William H. Hollis was born in San Augustine, Texas, October 1, 1859, and is the eldest member of his father’s family. Following the close of the war the family removed to Nacogdoches, Texas, where the family removed to Nacogdoches, Texas, where Mr. Hollis of this review spent the greater part of his boyhood and youth. He attended school there and remained his majority. Before the Texas & Pacific Railroad was built through the state he came to western Texas in company with his brother, Dr. Hollis. This was in the year 1878, when all the western county was in its primeval condition. Only here and there was an occasional ranch and there were long distances between the settlements. Mr. Hollis obtained employment with some of the ranch owners handling horses and cattle, being thus employed for some time. In 1886 he became deputy sheriff of Jones county under George A. Scarborough, who was then sheriff and who was afterward killed in Mexico. He acted in that capacity at a time when there was a large rough element in the country such as is always found in a pioneer district, but he proved a brave and courageous officer, acting as deputy for two years under Mr. Scarborough and also under his successor, E. M. Tyson, for a period of six years. In the fall of 1904 Mr. Hollis was elected sheriff of Jones county and is now acting in that capacity, having been well qualified for the office during his previous service as deputy. During the interval which elapsed after his retirement from the office of deputy until his election to the position of sheriff, covering a period of ten or twelve years, Mr.
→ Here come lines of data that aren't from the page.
(** ** Package path *)

(** [path.Clean], a piece at a time; [kept] is what is kept so far, last piece first. *)
Fixpoint clean_pieces (rooted : bool) (kept pieces : list string) : list string :=
  match pieces with
  | [] => reverse kept
  | p :: pieces =>
      if String.eqb p "" || String.eqb p "." then clean_pieces rooted kept pieces
      else if String.eqb p ".." then
        match kept with
        | [] => clean_pieces rooted (if rooted then [] else [".."]) pieces
        | k :: kept' => clean_pieces rooted (if String.eqb k ".." then ".." :: kept else kept') pieces
        end
      else clean_pieces rooted (p :: kept) pieces
  end.

Definition Clean (p : string) : string :=
  let rooted := HasPrefix p "/" in
  match clean_pieces rooted [] (Split "/" p) with
  | [] => if rooted then "/" else "."
  | ps => (if rooted then "/" else "") +:+ Join "/" ps
  end.

(** A clean relative path by its pieces: the directory itself has none. [path.Dir] drops the last one. *)
Definition pieces (p : string) : list string := if String.eqb p "." then [] else Split "/" p.
Definition Dir (name : list string) : list string := removelast name.

Section Unpack.
Context `{LinkLimit}.

(** ** The tar and the options *)

Inductive typeflag : Type := TypeDir | TypeReg | TypeSymlink | TypeLink | TypeChar | TypeBlock | TypeFifo | TypeXGlobalHeader | TypeOther (c : ascii).

Record header : Type := MkHeader { HName : string; Linkname : string; HSize : Z; HMode : Z; Typeflag : typeflag }.

Inductive tar_item : Type := TarEntry (h : header) (body : string) | TarBroken.

Record Options : Type := MkOptions {
  Strip : string; KeepSetid : bool; ConfineLinks : bool; MaxBytes : Z; MaxEntries : Z; Owner_ : owner
}.

Inductive reason : Type :=
| REmpty | RAbsolute | RDotDot | RNotUnder | RAtDst | RDevice | RFifo | RType
| RDirTaken | RBytes | REntries | RLinkLeaves | RHardLink | RHardLinkMoved | RLeaves | RThroughLink.

Inductive unpack_error : Type :=
| Refused (name : string) (r : reason)
| Failed (name : string) (e : fs_error)
| ReadTar
| SetMode (name : list string) (e : fs_error)
| RemoveFailed (name : list string) (e : fs_error)
| CheckLink (name : string) (e : fs_error).

(** [errors.Join]. *)
Abbreviation joined := (list unpack_error).

(** [faults] is how the calls to come go: [None] goes through, [Some n] fails, a copy after its first [n] bytes. *)
Record unpacker : Type := MkUnpacker {
  root : tree; faults : list (option nat); bytes_ : Z; temps : Z;
  files : gmap (list string) node; made_dirs : list (list string * Z); made_links : list (list string * string)
}.

Abbreviation uop := (op unpacker joined).

Definition set_root (f : tree → tree) (u : unpacker) : unpacker :=
  MkUnpacker (f (root u)) (faults u) (bytes_ u) (temps u) (files u) (made_dirs u) (made_links u).
Definition set_faults (f : list (option nat)) (u : unpacker) : unpacker :=
  MkUnpacker (root u) f (bytes_ u) (temps u) (files u) (made_dirs u) (made_links u).
Definition set_bytes (n : Z) (u : unpacker) : unpacker :=
  MkUnpacker (root u) (faults u) n (temps u) (files u) (made_dirs u) (made_links u).
Definition set_temps (n : Z) (u : unpacker) : unpacker :=
  MkUnpacker (root u) (faults u) (bytes_ u) n (files u) (made_dirs u) (made_links u).
Definition set_files (f : gmap (list string) node → gmap (list string) node) (u : unpacker) : unpacker :=
  MkUnpacker (root u) (faults u) (bytes_ u) (temps u) (f (files u)) (made_dirs u) (made_links u).
Definition add_dir (d : list string * Z) (u : unpacker) : unpacker :=
  MkUnpacker (root u) (faults u) (bytes_ u) (temps u) (files u) (made_dirs u ++ [d]) (made_links u).
Definition set_links (f : list (list string * string) → list (list string * string)) (u : unpacker) : unpacker :=
  MkUnpacker (root u) (faults u) (bytes_ u) (temps u) (files u) (made_dirs u) (f (made_links u)).

(** One call on the directory: it may fail by itself, and its answer is a value, since the code tells the errors apart. *)
Definition sys {A} (f : tree → result fs_error (tree * A)) : uop (result fs_error A) := λ u,
  let u' := set_faults (tail (faults u)) u in
  if default None (head (faults u)) then ([], u', Ok (Err FOther))
  else match f (root u) with
       | Err e => ([], u', Ok (Err e))
       | Ok (t, a) => ([set_root (λ _, t) u'], set_root (λ _, t) u', Ok (Ok a))
       end.

Definition look {A} (f : tree → result fs_error A) : uop (result fs_error A) := sys (λ t, a ← f t; Ok (t, a)).

(** [refusal]. *)
Definition refusal (entry : string) (e : fs_error) : joined := [match e with FEscape => Refused entry RLeaves | e => Failed entry e end].

(** [errors.Join(err, cleanup())], where the cleanup answers what failed. *)
Definition joining {A} (e : joined) (cleanup : uop joined) : uop A := λ u,
  match cleanup u with
  | (t, u', Ok e') => (t, u', Err (e ++ e'))
  | (t, u', Err e') => (t, u', Err (e ++ e'))
  end.

(** ** The unpacker *)

Context (pid : Z) (opts : Options).

(** [local]. *)
Definition local (name : string) : result joined (list string) :=
  if String.eqb name "" then Err [Refused name REmpty]
  else if HasPrefix name "/" then Err [Refused name RAbsolute]
  else if bool_decide (".." ∈ Split "/" name) then Err [Refused name RDotDot]
  else
    let clean := Clean name in
    if String.eqb (Strip opts) "" then Ok (pieces clean)
    else if String.eqb clean (Strip opts) then Ok []
    else match CutPrefix clean (Strip opts +:+ "/") with
         | Some rest => Ok (pieces rest)
         | None => Err [Refused name RNotUnder]
         end.

(** [own], [tempName], [removeTemp], [mode]. *)
Definition own (name : list string) (entry : string) : uop unit :=
  match Owner_ opts with
  | None => ret tt
  | Some o => r <~ sys (Lchown o name) ;; match r with Ok _ => ret tt | Err e => fail (refusal entry e) end
  end.

Definition tempName (name : list string) : uop (list string) := λ u,
  let u := set_temps (temps u + 1) u in
  ([u], u, Ok (Dir name ++ [".shard-unpack-" +:+ Itoa pid +:+ "-" +:+ Itoa (temps u)])).

Definition removeTemp (tmp : list string) : uop joined :=
  r <~ sys (RemoveAt tmp) ;; ret (match r with Ok _ | Err FNotExist => [] | Err e => [RemoveFailed tmp e] end).

Definition mode (h : header) : Z := Z.land (HMode h) (if KeepSetid opts then 4095 else 1023).

(** [parent], over the name with its last piece first. *)
Fixpoint parent_go (entry : string) (rev_name : list string) : uop unit :=
  match rev_name with
  | [] | [_] => ret tt
  | _ :: rev_dir =>
      let dir := reverse rev_dir in
      r <~ sys (Mkdir 493 dir) ;;
      r <~ match r with Err FNotExist => parent_go entry rev_dir ;;; sys (Mkdir 493 dir) | _ => ret r end ;;
      match r with
      | Err FExist => ret tt
      | Err e => fail (refusal entry e)
      | Ok _ => own dir entry
      end
  end.

Definition parent (name : list string) (entry : string) : uop unit := parent_go entry (reverse name).

(** [place]. *)
Definition place (tmp name : list string) (entry : string) (file : bool) : uop unit :=
  r <~ sys (Rename tmp name) ;;
  match r with
  | Err e => joining (refusal entry e) (removeTemp tmp)
  | Ok _ =>
      if negb file then touch (set_files (delete name))
      else
        r <~ look (Stat false name) ;;
        match r with
        | Err e => fail (refusal entry e)
        | Ok info => touch (set_files <[name := info]>)
        end
  end.

(** [dir]. *)
Definition dir (name : list string) (h : header) : uop unit :=
  parent name (HName h) ;;;
  r <~ sys (Mkdir 448 name) ;;
  match r with
  | Err FExist =>
      r <~ look (Stat true name) ;;
      match r with
      | Err e => fail (refusal (HName h) e)
      | Ok (NDir _ _) => ret tt
      | Ok _ => fail [Refused (HName h) RDirTaken]
      end
  | Err e => fail (refusal (HName h) e)
  | Ok _ => own name (HName h) ;;; touch (add_dir (name, mode h))
  end.

(** [io.CopyN] into the open file, of the bytes the tar holds of the size: what was copied before a failure stays. *)
Definition copy (i : nat) (data : string) : uop (result fs_error unit) := λ u,
  let put d := set_root (on_inode (λ x, MkInode d (imode x) (iowner x)) i) (set_faults (tail (faults u)) u) in
  match default None (head (faults u)) with
  | Some n => ([put (take_s n data)], put (take_s n data), Ok (Err FOther))
  | None => ([put data], put data, Ok (Ok tt))
  end.

(** [fill], on the open file: the copy, then the mode, then the close; a tar that holds less fails the copy. *)
Definition fill (i : nat) (h : header) (body : string) : uop unit :=
  let size := Z.to_nat (HSize h) in
  let or_failed (r : result fs_error unit) := match r with Err e => fail [Failed (HName h) e] | Ok _ => ret tt end in
  r <~ copy i (take_s size body) ;;
  or_failed r ;;;
  check [Failed (HName h) FOther] (size <=? String.length body)%nat ;;;
  r <~ sys (λ t, Ok (on_inode (λ x, MkInode (ibody x) (mode h) (iowner x)) i t, tt)) ;;
  or_failed r ;;;
  r <~ look (λ _, Ok tt) ;;
  or_failed r.

(** A refusal of [m] removes the temp name as well. *)
Definition or_removed {A} (tmp : list string) (m : uop A) : uop A := λ u,
  match m u with
  | (t, u', Err e) => match removeTemp tmp u' with
                      | (t2, u2, Ok e') => (t ++ t2, u2, Err (e ++ e'))
                      | (t2, u2, Err e') => (t ++ t2, u2, Err (e ++ e'))
                      end
  | answer => answer
  end.

(** [file]. *)
Definition file (name : list string) (h : header) (body : string) : uop unit :=
  past <~ ask (λ u, Ok ((0 <? MaxBytes opts) && (MaxBytes opts - bytes_ u <? HSize h))) ;;
  if past then fail [Refused (HName h) RBytes]
  else
    touch (λ u, set_bytes (bytes_ u + HSize h) u) ;;;
    parent name (HName h) ;;;
    tmp <~ tempName name ;;
    r <~ sys (OpenExcl tmp) ;;
    match r with
    | Err e => fail (refusal (HName h) e)
    | Ok i =>
        or_removed tmp (own tmp (HName h)) ;;;
        or_removed tmp (fill i h body) ;;;
        place tmp name (HName h) true
    end.

(** [leaves]. *)
Definition leaves (name : list string) (target : string) : bool :=
  if HasPrefix target "/" then true
  else match clean_pieces false (reverse (Dir name)) (Split "/" target) with
       | p :: _ => String.eqb p ".."
       | [] => false
       end.

(** [symlink]. *)
Definition symlink (name : list string) (h : header) : uop unit :=
  if ConfineLinks opts && leaves name (Linkname h) then fail [Refused (HName h) RLinkLeaves]
  else
    parent name (HName h) ;;;
    tmp <~ tempName name ;;
    r <~ sys (SymlinkAt (Linkname h) tmp) ;;
    match r with
    | Err e => fail (refusal (HName h) e)
    | Ok _ =>
        or_removed tmp (own tmp (HName h)) ;;;
        (if ConfineLinks opts then touch (set_links (λ l, l ++ [(name, HName h)])) else ret tt) ;;;
        place tmp name (HName h) false
    end.

(** [hardlink]. *)
Definition hardlink (name : list string) (h : header) : uop unit :=
  wrote <~ ask (λ u, Ok (match local (Linkname h) with
                         | Ok target => match files u !! target with Some info => Some (target, info) | None => None end
                         | Err _ => None
                         end)) ;;
  match wrote with
  | None => fail [Refused (HName h) RHardLink]
  | Some (target, info) =>
      parent name (HName h) ;;;
      tmp <~ tempName name ;;
      r <~ sys (LinkAt target tmp) ;;
      match r with
      | Err e => fail (refusal (HName h) e)
      | Ok _ =>
          r <~ look (Stat false tmp) ;;
          match r with
          | Err e => joining (refusal (HName h) e) (removeTemp tmp)
          | Ok linked =>
              if match info, linked with NFile i, NFile j => Nat.eqb i j | _, _ => false end then place tmp name (HName h) true
              else joining [Refused (HName h) RHardLinkMoved] (removeTemp tmp)
          end
      end
  end.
Hollis secured a farm about seven miles southeast of Anson and devoted his time to the cultivation of his land and the further improvement of the property.
On the 15th of July, 1897, occurred the marriage of William H. Hollis and Miss Lula M. Hunter, a daughter of C. S. Hunter. She is a native of Alabama but was reared to womanhood in this state and by her marriage has become the mother of two sons and a daughter, namely: William H., Charles T., and Hattie K. Hollis.
Mr. Hollis has been a permanent resident of the county since he first made his way into this a part of the state and during the many changes that have taken place he has not only been a constant observer but has also aided in the work of progress and improvement. He thoroughly knows the conditions and characteristics of the country and of its people, and during the years of his residence here he has seen the rougher element almost entirely disappear, being replaced by an enlightened civilization and a law-abiding citizenship. As a public official he has won high encomiums, no shadow of wrong or suspicion of evil darkening his pathway in the performance of his public duties.